Meski tidak sespesifik mengatur inovasi keuangan seperti SPI BI atau MPSJKI OJK, KOMINFO tetap menjadi regulator utama perlindungan data konsumen.
Inisiatif Berbasis Pasar
Sebagai dasar mengapa peraturan baru muncul di negara ini, inisiatif berbasis pasar dari bank, fintech, dan pihak non-regulator lainnya memainkan peran kunci utama dalam implementasi Open Banking. Beranjak dari tahun 2015, riset dari Accenture , Bank-bank seperti BCA, BRI, BNI, Mandiri, Permata, CIMB Niaga, Bukopin, BTN, BTPN, dan Panin Bank mulai membuka akses API mereka kepada perusahaan fintech untuk bereksplorasi bersama.
Sebagian besar lembaga perbankan telah menyegmentasikan produk API mereka dalam kategori tertentu. Ini terbagi untuk kasus penggunaan yang berbeda, seperti verifikasi akun, inisiasi pembayaran, saldo waktu nyata, transaksi historis, dan lain-lain.
Selain menyediakan Open API, bank telah bekerja sama dengan fintech melalui program hackathon dan akselerator. Misalnya ada Finhacks dari BCA, Sembrani Wira Program dari BRI, dan BnV Labs dari Bukopin.
Program itu sendiri mengantisipasi terciptanya peluang baru di bidang jasa keuangan melalui peningkatan kolaborasi antara bank dan peserta fintech tersebut.
Sementara dari sisi inisiatif perbankan, tidak akan terasa adil jika tidak melengkapi inisiatif yang dimiliki fintech. Salah satu kasus penggunaan Open Banking yang paling umum ada di dalam gateway pembayaran.
Pembayaran telah menjadi fokus utama dalam strategi Perbankan Terbuka. Pemain seperti Midtrans, Xendit, Brankas mengaktifkan Open Banking – sistem pembayaran untuk diadopsi oleh merchant yang menggunakan layanan mereka.
Di sisi lain, pemain seperti Brick, lahir pada 2019, fokus pada API data keuangan untuk verifikasi data dan agregasi akun. Keberadaan fintech startup ini menjadi katalisator dan jembatan implementasi Open Banking dengan menyediakan layanan bagi perusahaan lain, seperti mengintegrasikan key API.

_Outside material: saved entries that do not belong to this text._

Lemma file_byte_slot d v p :
  0 <= p < MAXFILE * BSIZE -> slot d v (slot_of (p / BSIZE)) <> 0 ->
  file_byte d v p = (v (slot d v (slot_of (p / BSIZE)))).[p mod BSIZE].
Proof.
  intros Hp Hs. unfold file_byte. rewrite block_of_slot; [done| |done].
  split; [apply Z.div_pos; [lia|done]|]. apply Z.div_lt_upper_bound; [done|]. lia.
Qed.

Lemma addr_set d bn x k :
  0 <= bn < zlen (di_addrs d) ->
  addr (with_addrs (di_addrs d).[bn <- x] d) k = if k =? bn then x else addr d k.
Proof.
  intros Hb. unfold addr. cbn [di_addrs with_addrs]. destruct (Z.eqb_spec k bn) as [->|Hne].
  - by rewrite znth_zset_eq.
  - by rewrite znth_zset_ne.
Qed.

Section grow.
Context {S : Type} `{BL : BlockLaws S}.
Context (sb : Superblock) (start size : Z) (Hbm : bitmap_ok sb start size).
Implicit Types (s : Fs S) (a : Dev) (d : DInode).

(** The block of the inode table that holds inode [inum]. *)
Definition inode_block (inum : Z) : Z := inum / IPB + inode_start sb.

(** A block a file may own: on the device, outside the log, the bitmap and
    the inode's block, and marked used. *)
Record owned (a : Dev) (inum x : Z) : Prop := {
  ow_range : 0 < x < sb_size sb;
  ow_out : outside start size x;
  ow_used : used sb (view a) x = true;
  ow_bitmap : ~ bitmap_block sb x;
  ow_inode : x <> inode_block inum }.

(** The inode [inum] with contents [d] on the device [a]. *)
Record inode_ok (a : Dev) (inum : Z) (d : DInode) : Prop := {
  io_dinode : dinode_ok d;
  io_owned : forall k, slot d (view a) k <> 0 -> owned a inum (slot d (view a) k);
  io_inj : forall k k', slot d (view a) k <> 0 -> slot d (view a) k = slot d (view a) k' -> k = k';
  io_iblock : 0 <= inode_block inum < 2 ^ 64 /\ outside start size (inode_block inum) /\ ~ bitmap_block sb (inode_block inum);
  io_iused : inode_block inum < sb_size sb -> used sb (view a) (inode_block inum) = true;
  io_zero : 0 < sb_size sb -> used sb (view a) 0 = true }.

(** A process in a transaction, holding the lock of inode [i] and no buffer. *)
Record writing (s : Fs S) (a : Dev) (ip : Z) (i : Inode) : Prop := {
  wg_txn : txn (fs_log s) a start size;
  wg_held : held a = ∅;
  wg_locked : locked_at s ip i;
  wg_sb : i_sb i = Some sb;
  wg_alloc : alloc_ok sb start size a;
  wg_inode : inode_ok a (i_inum i) (i_din i) }.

Berbagai kasus penggunaan muncul sebelum satu sama lain sepanjang waktu, karena produk bergantung pada permintaan konsumen. Vertikal fintech yang berbeda kemungkinan besar akan memahami penerapan Perbankan Terbuka berdasarkan kasus penggunaannya.
Misalnya, platform P2P mungkin lebih suka menggunakannya untuk mengurangi pengumpulan KYC manual dengan memverifikasi laporan keuangan pengguna secara langsung, sementara platform investasi mungkin lebih memilih API pembayaran langsung.
Peluang dan Pertumbuhan Open Banking di Indonesia
Permintaan konsumen terhadap digitalisasi ekosistem keuangan terus meningkat. Tren keuangan seperti inisiasi pembayaran, pinjaman online, pemanfaatan e-commerce, dan lainnya akan meningkat secara eksponensial.
Tidak hanya dari sisi jumlah pengguna maupun volume transaksi. Misalnya, BI mencatatkan pertumbuhan 30,44% YoY untuk transaksi uang elektronik pada Desember 2020.
Bank dan fintech bisa mengakomodasi tuntutan tersebut dengan inovasi utama. Khususnya dalam Open Banking dan Open API, untuk memaksimalkan pertumbuhan bisnis dan inklusi keuangan di Indonesia.
Penerapan Open Banking dan Open API bisa memberikan lebih banyak ruang untuk inovasi antara bank dan fintech. Model Perbankan Terbuka memungkinkan institusi untuk menciptakan produk keuangan yang lebih personal di antara konsumen.
Bersamaan dengan itu, pengaturan sistem Open API yang terstandardisasi di Indonesia yang bisa diluncurkan pada tahun 2025 merupakan langkah yang diperlukan untuk menciptakan adopsi inovasi-inovasi tersebut secara lebih aman dan masif.